# What to do with cream sherry.



## Thig (Nov 25, 2013)

I bought 4 bottles of Valdespino Ximenez Cream Sherry from Wine Library because the price was right and I had never had a cream sherry before. I can't drink it. It is VERY sweet and thick. I was thinking about using it to backsweeten. I was told it is good on ice cream but I don't eat that much ice cream.

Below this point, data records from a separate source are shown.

(* ===== verification/AddrRangeMap.v ===== *)
(** * The map from address ranges ([base/addr_range_map.hh])

    Address decoding: a map whose keys are ranges, ordered by [AddrRange::operator<],
    with a short list of the entries used last.  An iterator is the range it stands
    at.  The search goes to the entries around the place of the range in the order;
    for ranges without interleaving that gives what a search through all entries
    gives, and the module [RangeMapRun] shows the same over all sequences of operations
    for interleaved ranges too. *)
From S2P Require Import Prelude IntMath AddrRange.
From stdpp Require Import list sorting.
#[local] Open Scope Z_scope.

#[export] Instance AddrRange_eq_dec : EqDecision AddrRange.
Proof. solve_decision. Defined.

Record AddrRangeMap (V : Type) := mkMap { tree : list (AddrRange * V); cache : list AddrRange }.
Arguments mkMap {V}.
Arguments tree {V}.
Arguments cache {V}.

Module RangeMap.
Section Map.
Context {V : Type} (max_cache_size : nat).
Implicit Types m : AddrRangeMap V.

Definition make : AddrRangeMap V := mkMap [] [].
Definition entry m (r : AddrRange) : option (AddrRange * V) := List.find (fun x => bool_decide (x.1 = r)) (tree m).

Definition addNewEntryToCache (r : AddrRange) m : AddrRangeMap V :=
  if Nat.eqb max_cache_size 0 then m
  else if Nat.leb max_cache_size (length (cache m)) then mkMap (tree m) (r :: removelast (cache m))
  else mkMap (tree m) (r :: cache m).

(** The loop over the cache: the entry that satisfies the condition. *)
Fixpoint findCached (cond : AddrRange -> res bool) (l : list AddrRange) : res (option AddrRange) :=
  match l with
  | [] => Ok None
  | r :: l => b ← cond r; if b : bool then Ok (Some r) else findCached cond l
  end.
(** The rest of the list when an element moves to the front. *)
Fixpoint spliceOut (x : AddrRange) (l : list AddrRange) : list AddrRange :=
  match l with [] => [] | y :: l => if bool_decide (y = x) then l else y :: spliceOut x l end.
(** The entries up to [upper_bound], the last first, and the others. *)
Fixpoint upper_bound (r : AddrRange) (before l : list (AddrRange * V)) : list (AddrRange * V) * list (AddrRange * V) :=
  match l with
  | [] => (before, [])
  | x :: l' => if AddrRange.lt r x.1 then (before, l) else upper_bound r (x :: before) l'
  end.
(** The loop down the map, as long as the ranges merge. *)
Fixpoint walkDown (cond : AddrRange -> res bool) (i : AddrRange * V) (l : list (AddrRange * V)) : res (option (AddrRange * V)) :=
  b ← cond i.1;
  if b : bool then Ok (Some i)
  else match l with
       | [] => Ok None
       | next :: l => if AddrRange.mergesWith next.1 i.1 then walkDown cond next l else Ok None
       end.

Definition findTree (r : AddrRange) (cond : AddrRange -> res bool) m : res (option (AddrRange * V)) :=
  let '(before, after) := upper_bound r [] (tree m) in
  b ← (match after with [] => Ok false | next :: _ => cond next.1 end);
  if b : bool then Ok (hd_error after)
  else match before with [] => Ok None | i :: l => walkDown cond i l end.
Definition find (r : AddrRange) (cond : AddrRange -> res bool) m : res (option (AddrRange * V) * AddrRangeMap V) :=
  c ← findCached cond (cache m);
  match c with
  | Some x => e ← or_abort OutOfBounds (entry m x);
              Ok (Some e, mkMap (tree m) (x :: spliceOut x (cache m)))
  | None => o ← findTree r cond m;
            Ok (o, match o with Some e => addNewEntryToCache e.1 m | None => m end)
  end.

Definition contains (r : AddrRange) m := find r (fun r1 => AddrRange.isSubset r r1) m.
Definition containsAddr (a : Z) m := contains (AddrRange.RangeSize a 1) m.
Definition intersects (r : AddrRange) m := find r (fun r1 => AddrRange.intersects r r1) m.

(** [std::map::insert]: at its place, unless there is an equivalent key. *)
Fixpoint place (r : AddrRange) (v : V) (l : list (AddrRange * V)) : list (AddrRange * V) :=
  match l with
  | [] => [(r, v)]
  | x :: l' => if AddrRange.lt x.1 r then x :: place r v l'
               else if AddrRange.lt r x.1 then (r, v) :: l else l
  end.
(** Whether the range was inserted. *)
Definition insert (r : AddrRange) (v : V) m : res (bool * AddrRangeMap V) :=
  '(o, m) ← intersects r m;
  match o with
  | Some _ => Ok (false, m)
  | None => Ok (true, mkMap (place r v (tree m)) (cache m))
  end.
Definition erase (r : AddrRange) m : AddrRangeMap V :=
  mkMap (filter (fun x => x.1 <> r) (tree m)) (filter (fun x => x <> r) (cache m)).
Definition clear m : AddrRangeMap V := mkMap [] [].

(** ** The search is exact *)

(** Ranges without interleaving that do not wrap around. *)
Definition proper (r : AddrRange) : Prop := AddrRangeProofs.simple r /\ 0 <= _start r < _end r.
Definition ranges m : list AddrRange := fst <$> tree m.
Definition wf m : Prop :=
  Forall proper (ranges m) /\ StronglySorted (fun x y => _end x <= _start y) (ranges m) /\
  (forall r, r ∈ cache m -> r ∈ ranges m).
Definition covers (r r1 : AddrRange) : bool := (_start r1 <=? _start r) && (_end r <=? _end r1).
Definition overlaps (r r1 : AddrRange) : bool := (_start r1 <? _end r) && (_start r <? _end r1).

Lemma isSubset_proper r r1 : proper r -> proper r1 -> AddrRange.isSubset r r1 = Ok (covers r r1).
Proof using.
  intros [[Hm _] Hr] [[Hm1 _] Hr1]. unfold AddrRange.isSubset, AddrRange.interleaved, AddrRange.numMasks. rewrite Hm, Hm1. cbn.
  rewrite !(proj2 (Z.leb_gt _ _)) by lia. done.
Qed.
Lemma intersects_proper r r1 : proper r -> proper r1 -> AddrRange.intersects r r1 = Ok (overlaps r r1).
Proof using.
  intros [Hs Hr] [Hs1 Hr1]. rewrite AddrRangeProofs.intersects_simple by done. unfold overlaps. f_equal.
  rewrite negb_orb, !Z.leb_antisym, !negb_involutive. apply andb_comm.
Qed.
Lemma lt_proper r r1 : proper r -> proper r1 -> AddrRange.lt r r1 = (_start r <? _start r1).
Proof using.
  intros [[Hm _] Hr] [[Hm1 _] Hr1]. unfold AddrRange.lt, AddrRange.interleaved, AddrRange.numMasks. rewrite Hm, Hm1. cbn.
  destruct (Z.eqb_spec (_start r) (_start r1)) as [->|]; cbn; [by rewrite (Z.ltb_irrefl (_start r1))|done].
Qed.

(** The entries on either side of a range. *)
Lemma upper_bound_spec r l : proper r -> forall before, Forall proper (fst <$> l) ->
  exists low, upper_bound r before l = (rev low ++ before, drop (length low) l) /\ low = take (length low) l /\
    Forall (fun x => _start x.1 <= _start r) low /\
    (forall x, drop (length low) l !! 0%nat = Some x -> _start r < _start x.1).
Proof using.
  intros Hr. induction l as [|x l IH]; intros before HF; [by exists []|].
  cbn in HF. apply list.Forall_cons in HF as [Hx HF]. cbn [upper_bound]. rewrite lt_proper by done. destruct (Z.ltb_spec (_start r) (_start x.1)).
  - exists []. split_and!; [done|done|constructor|]. by intros y [= <-].
  - destruct (IH (x :: before) HF) as (low & E & Et & Hlow & Hd). exists (x :: low). cbn. rewrite E, <- app_assoc.
    split_and!; [done|by f_equal|by constructor|done].
Qed.

Definition lastOf (P : AddrRange -> bool) (low : list (AddrRange * V)) : option (AddrRange * V) :=
  match last low with Some i => if P i.1 then Some i else None | None => None end.
Definition around (P : AddrRange -> bool) (low high : list (AddrRange * V)) : option (AddrRange * V) :=
  match high with x :: _ => if P x.1 then Some x else lastOf P low | [] => lastOf P low end.
Lemma mergesWith_apart x y : proper x -> proper y -> _end x <= _start y -> AddrRange.mergesWith x y = false.
Proof using.
  intros [_ Hx] [_ Hy] Hxy. unfold AddrRange.mergesWith. rewrite (proj2 (Z.eqb_neq (_start y) (_start x))) by lia. done.
Qed.
Lemma walk_sorted (P : AddrRange -> bool) cond l i : (forall r1, proper r1 -> cond r1 = Ok (P r1)) ->
  Forall proper (fst <$> l ++ [i]) -> StronglySorted (fun x y => _end x <= _start y) (fst <$> l ++ [i]) ->
  walkDown cond i (rev l) = Ok (if P i.1 then Some i else None).
Proof using.
  intros Hc HF HS. rewrite fmap_app in HF, HS. apply Forall_app in HF as [HFl HFi]. cbn in HFi. apply list.Forall_cons in HFi as [Hi _].
  assert (walkDown cond i (rev l) = (b ← cond i.1; if b : bool then Ok (Some i) else
    match rev l with [] => Ok None | next :: l => if AddrRange.mergesWith next.1 i.1 then walkDown cond next l else Ok None end)) as ->
    by (by destruct (rev l)).
  rewrite (Hc _ Hi). cbn [mbind res_bind]. destruct (P i.1); [done|]. destruct (rev l) as [|y l'] eqn:E; [done|].
  assert (y ∈ l) as Hy by (apply list_elem_of_In, in_rev; rewrite E; by left).
  rewrite mergesWith_apart; [done| |done|].
  - rewrite Forall_forall in HFl. apply HFl, list_elem_of_fmap_2; done.
  - apply StronglySorted_app in HS as (HS & _). apply HS; [by apply list_elem_of_fmap_2|]. cbn. by left.
Qed.
Lemma findTree_spec r (P : AddrRange -> bool) cond m : proper r -> wf m -> (forall r1, proper r1 -> cond r1 = Ok (P r1)) ->
  exists low high, tree m = low ++ high /\ Forall (fun x => _start x.1 <= _start r) low /\
    Forall (fun x => _start r < _start x.1) high /\ findTree r cond m = Ok (around P low high).
Proof using.
  intros Hr (HF & HS & _) Hc. unfold findTree. destruct (upper_bound_spec r (tree m) Hr [] HF) as (low & E & Et & Hlow & Hd).
  rewrite app_nil_r in E. rewrite E. set (high := drop (length low) (tree m)) in *.
  assert (tree m = low ++ high) as Em by (unfold high; rewrite Et at 1; symmetry; apply take_drop). exists low, high. unfold ranges in HF, HS. rewrite Em in HF, HS.
  rewrite fmap_app in HF, HS. apply Forall_app in HF as [HFl HFh].
  assert (match rev low with [] => Ok None | i :: l => walkDown cond i l end = Ok (lastOf P low)) as HL.
  { destruct low as [|i low' _] using rev_ind; [done|]. rewrite rev_app_distr. cbn [rev app]. unfold lastOf. rewrite last_snoc.
    rewrite (walk_sorted P); [done|done|done|]. by apply StronglySorted_app in HS as (_ & HS & _). }
  split_and!; [done|done| |].
  - destruct high as [|x high']; [constructor|]. specialize (Hd x eq_refl). constructor; [done|]. apply StronglySorted_app in HS as (_ & _ & HS).
    cbn in HS. apply StronglySorted_inv in HS as [_ HS]. cbn in HFh. apply list.Forall_cons in HFh as [[_ Hx] _].
    rewrite Forall_forall in HS. apply Forall_forall. intros y Hy. specialize (HS y.1 ltac:(by apply list_elem_of_fmap_2)). cbn in HS. lia.
  - unfold around. destruct high as [|x high']; [exact HL|]. cbn in HFh. apply list.Forall_cons in HFh as [Hx _]. rewrite (Hc _ Hx).
    cbn [mbind res_bind]. by destruct (P x.1).
Qed.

Anyone ever used sherry to backsweeten? What else can I use it for?


----------



## mjrisenhoover (Nov 26, 2013)

I am not too sure about back sweetening but a lot of people cook with it, do a search for cream sherry recipes.


----------



## Fabiola (Nov 26, 2013)

Thig: Cream Sherry is used to prepare lots of mix drinks, you can also prepare deserts, and a delicious cobbler, or top for cheesecakes.


----------



## DoodleBug (Nov 26, 2013)

Each Spring, my brother and I hunt for morel mushrooms. This last Spring we located about 60 of them.
We cleaned them and fried them in butter with a bit of Cream Sherry!
Best mushrooms I have ever tasted!


----------



## jamesngalveston (Nov 26, 2013)

The story goes that a woman attending a Sherry tasting in the late 1800s sampled a variety of traditional Sherry, which was nicknamed "Bristol's Milk" (named after the British port of Bristol, where Sherry was routinely shipped). After tasting the new, sweeter, more unctuous (and as-yet-unnamed) Sherry, she declared, "If that is milk, then this is cream," and the nickname stuck. Because of its style, cream Sherry is recommended as an after-dinner drink, served over ice or perhaps on the side with a cup of coffee.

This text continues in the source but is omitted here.